HOW TO COMPLETE THIS TASK:
Set down, please, exactly the lines below that run from the line with "(** What the" to the line with "Definition is_done (r", both lines included.

GIVEN DATA:

(* ===== verification/I2cTime.v ===== *)
(** * Time in the transfers of the interrupt-driven I2C driver ([unit/i2c-v2/driver.c])

    A wait for an interrupt, which takes the interrupts that come, is over when its timeout is. *)
From S2P Require Import Prelude Machine Board Regs Clock Stopwatch Wdt Timeout I2cDriver I2cFifo.
Import Regs.Pmb8876.

Section Time.
Context {D : Type} `{!Device D, !StmTimer D} `{B : Board}.
#[local] Abbreviation M := (M D driver).
Implicit Types w : world D driver.
(** ** The interrupts *)
#[local] Abbreviation anywhere := (fun _ : port => True).
Ltac uses_any := repeat first
  [ progress uses_tac ltac:(exact I)
  | apply uses_foldE | apply uses_foldM
  | match goal with |- uses _ (if ?b then _ else _) => destruct b | |- uses _ (let '(_, _) := ?x in _) => destruct x end ].
Lemma uses_modify g : uses anywhere (modify (D := D) g).
Proof. unfold modify. uses_any. Qed.
Lemma uses_get_state : uses anywhere (get_state (D := D)).
Proof. unfold get_state. uses_any. Qed.
Hint Resolve uses_modify uses_get_state : uses.
Lemma uses_write_fifo : uses anywhere (write_fifo (mret tt)).
Proof. unfold write_fifo, fill_step, fill_address, fill_word. uses_any. Qed.
Lemma uses_read_fifo stages : uses anywhere (read_fifo stages).
Proof. unfold read_fifo, read_word. uses_any. Qed.
Hint Resolve uses_write_fifo uses_read_fifo : uses.
Lemma uses_handle_irq irq : uses anywhere (i2c_v2_handle_irq irq).
Proof. unfold i2c_v2_handle_irq, handle_request_irq, take_data, give_data, handle_protocol_irq, handle_error_irq, put_dma. uses_any. Qed.
Context (pending : D -> list Z * D) (Hpending : forall d, stm_time d <= stm_time (snd (pending d))).
Lemma forward_interrupts : forward (interrupts pending).
Proof.
  unfold interrupts. apply forward_bind.
  - intros f w. unfold come, now. pose proof (Hpending (w_dev w)). by destruct (pending (w_dev w)).
  - intros irqs. apply (forward_uses anywhere), uses_foldM. intros _ irq. apply uses_bind; [apply uses_handle_irq|]. intros. apply uses_ret.
Qed.

(** ** Waits *)
Context (T : Z) (HT : 0 <= T < 0x10000000000000000).
Definition off_fifo (p : port) : Prop := p <> Mmio 32 I2C_TXD /\ p <> Mmio 32 I2C_RXD.
Lemma off_fifo_wdt p : wdt_port p -> off_fifo p.
Proof.
  unfold wdt_port, off_fifo. intros [[->| ->]|[->|[->|[->|Hp]]]]; [by split..|].
  pose proof board_pm_wadog_pos as Hpos. destruct board_pm_wadog as [g|]; [|done]. subst p. unfold GPIO_PIN, GPIO_BASE, I2C_TXD, I2C_RXD.
  split; intros [=]; lia.
Qed.
Lemma off_fifo_stm p : stm_port p -> off_fifo p.
Proof. intros Hp. apply off_fifo_wdt. by left. Qed.
Lemma off_fifo_passed w w' : traced off_fifo w w' -> passed [] [] w w'.
Proof.
  intros (_ & l & El & Hl). exists l. split; [done|]. split; apply accesses_quiet; (eapply Forall_impl; [exact Hl|]);
    intros [p v|p v] [H1 H2]; simpl in *; by rewrite ?decide_False by done.
Qed.
Lemma unchanged_served w w' : unchanged w w' -> served (fun _ => True) w w'.
Proof. intros (Em & Ea & El). apply framed_served. by split. Qed.

(** An invariant [J] that the library's functions keep; a clock of a kilohertz or more and fuel for the
    ticks of a tenth of a second. *)
Section Waiting.
Context (f : nat) (tps : Z) (Htps : 1000 <= tps) (Hf : timeout_ticks I2C_TIMEOUT_MS tps + 2 < Z.of_nat f) (J : world D driver -> Prop).
Context (J_timed : forall w, J w -> T <= now w /\ ticks_per_s (w_lib w) = tps).
Context (J_library : forall w w', J w -> traced off_fifo w w' -> served (fun _ => True) w w' -> J w').
#[local] Abbreviation E := (@unless_late D driver _ _ T).
#[local] Abbreviation late := (late T).
#[local] Abbreviation keeps := (upholds T f J).
Lemma wp_library {R} (m : M R) Q w : J w -> uses off_fifo m ->
  wp E m (fun r w' => served (fun _ => True) w w' /\ (J w' -> Q r w')) f w -> wp E m Q f w.
Proof.
  intros Hw Hu Hm. eapply wp_mono; [apply (wp_traced _ _ _ _ _ _ Hu Hm)|]. intros r w' [[Hs HQ] Ht]. by apply HQ, (J_library w w').
Qed.
Lemma keeps_serve : keeps wdt_serve.
Proof.
  split; [by apply (forward_uses off_fifo), uses_wdt_serve, off_fifo_wdt|]. intros Q w Hw HQ. destruct (J_timed w Hw) as [_ Ht].
  apply wp_library; [done|apply uses_wdt_serve, off_fifo_wdt|].
  apply (wp_wdt_serve (fun _ => True)); [apply any_stable|done|lia|]. intros w' Hs. split; [done|]. apply HQ.
Qed.
Lemma wp_timeout_elapsed start Q w : J w -> late w \/ T <= start <= now w ->
  (forall e w', J w' -> now w < now w' -> (e < I2C_TIMEOUT_MS -> late w' \/ now w < start + timeout_ticks I2C_TIMEOUT_MS tps + 1) -> Q e w') ->
  wp E (stopwatch_elapsed_ms start) Q f w.
Proof.
  intros Hw Hs HQ. destruct (J_timed w Hw) as [Hn Ht].
  apply wp_library; [done|apply uses_stopwatch_elapsed_ms, off_fifo_stm|]. apply (wp_elapsed_now T HT I2C_TIMEOUT_MS); [done|done|done|lia|].
  intros e w' Hu Hn' He. split; [by apply unchanged_served|]. intros H1. apply HQ; [done|lia|by rewrite <- Ht].
Qed.
Lemma wp_start Q w : J w -> (forall t w', J w' -> late w' \/ T <= t <= now w' -> Q t w') -> wp E stopwatch_get Q f w.
Proof.
  intros Hw HQ. destruct (J_timed w Hw) as [Hn _]. apply wp_library; [done|apply uses_stopwatch_get, off_fifo_stm|].
  apply (wp_stopwatch_now T HT); [done|]. intros t w' Hu Hn' Hv. split; [by apply unchanged_served|]. intros H1. apply HQ; [done|].
  destruct Hv; [by left|right; lia].
Qed.
(** A wait is over after a tenth of a second, unless the timer wraps. *)
Lemma wp_wait_while (cond : M bool) Q w : keeps (interrupts pending) -> keeps cond -> J w -> (forall w', J w' -> Q tt w') -> wp E (wait_while pending cond) Q f w.
Proof.
  intros Hi Hc Hw HQ. unfold wait_while. apply wp_bind, wp_start; [done|]. intros start w1 H1 Hs1. unfold wait_from.
  apply (wp_timed_loop T (timeout_ticks I2C_TIMEOUT_MS tps) f _ (fun _ => J) start); [apply Z.div_pos; unfold I2C_TIMEOUT_MS; lia|done|done|done|]. intros [] w2 H2 Hs2.
  eapply wp_bind, (wp_upheld T f J); [done|done|]. intros [] w3 H3 Hn3. eapply wp_bind, (wp_upheld T f J); [done|done|]. intros go w4 H4 Hn4.
  destruct go; simpl; [|by apply wp_ret, HQ].
  apply wp_bind, (wp_timeout_elapsed start); [done|unfold Timeout.late in *; lia|]. intros e w5 H5 Hn5 He. destruct (Z.ltb_spec e I2C_TIMEOUT_MS) as [He'|]; [|by apply wp_ret, HQ].
  eapply wp_bind, (wp_upheld T f J); [apply keeps_serve|done|]. intros [] w6 H6 Hn6. apply wp_ret. specialize (He He'). unfold Timeout.late in *.
  split; [done|lia].
Qed.
End Waiting.
End Time.
(** What the theorems ask of a world, a fuel and the time [T] since which the timer must not wrap. *)
Definition timed {D} `{!Device D, !StmTimer D} (f : nat) (T : Z) (w : world D driver) : Prop :=
  0 <= T < 0x10000000000000000 /\ T <= now w /\ 1000 <= ticks_per_s (w_lib w) /\ timeout_ticks I2C_TIMEOUT_MS (ticks_per_s (w_lib w)) + 2 < Z.of_nat f.
Lemma timed_later {D} `{!Device D, !StmTimer D} f T (w w' : world D driver) : timed f T w -> now w <= now w' ->
  ticks_per_s (w_lib w') = ticks_per_s (w_lib w) -> timed f T w'.
Proof. intros (? & ? & ? & ?) Hn Et. unfold timed. rewrite Et. split_and!; done || lia. Qed.

(** What a run that was evaluated comes to. *)
Definition is_done (r : i2c_v2_result_t) : bool := match r with I2C_V2_DONE => true | _ => false end.
Lemma wp_result {D T A} `{Device D} E (m : M D T A) Q f w (p : A -> bool) : wp E m Q f w ->
  match m f w with Done r _ => p r | Stop _ _ => false end = true -> exists r w', m f w = Done r w' /\ p r = true /\ Q r w'.
Proof. unfold wp. destruct (m f w) as [r w'|e w']; [|done]. by exists r, w'. Qed.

OUTPUT:
(** What the theorems ask of a world, a fuel and the time [T] since which the timer must not wrap. *)
Definition timed {D} `{!Device D, !StmTimer D} (f : nat) (T : Z) (w : world D driver) : Prop :=
  0 <= T < 0x10000000000000000 /\ T <= now w /\ 1000 <= ticks_per_s (w_lib w) /\ timeout_ticks I2C_TIMEOUT_MS (ticks_per_s (w_lib w)) + 2 < Z.of_nat f.
Lemma timed_later {D} `{!Device D, !StmTimer D} f T (w w' : world D driver) : timed f T w -> now w <= now w' ->
  ticks_per_s (w_lib w') = ticks_per_s (w_lib w) -> timed f T w'.
Proof. intros (? & ? & ? & ?) Hn Et. unfold timed. rewrite Et. split_and!; done || lia. Qed.

(** What a run that was evaluated comes to. *)
Definition is_done (r : i2c_v2_result_t) : bool := match r with I2C_V2_DONE => true | _ => false end.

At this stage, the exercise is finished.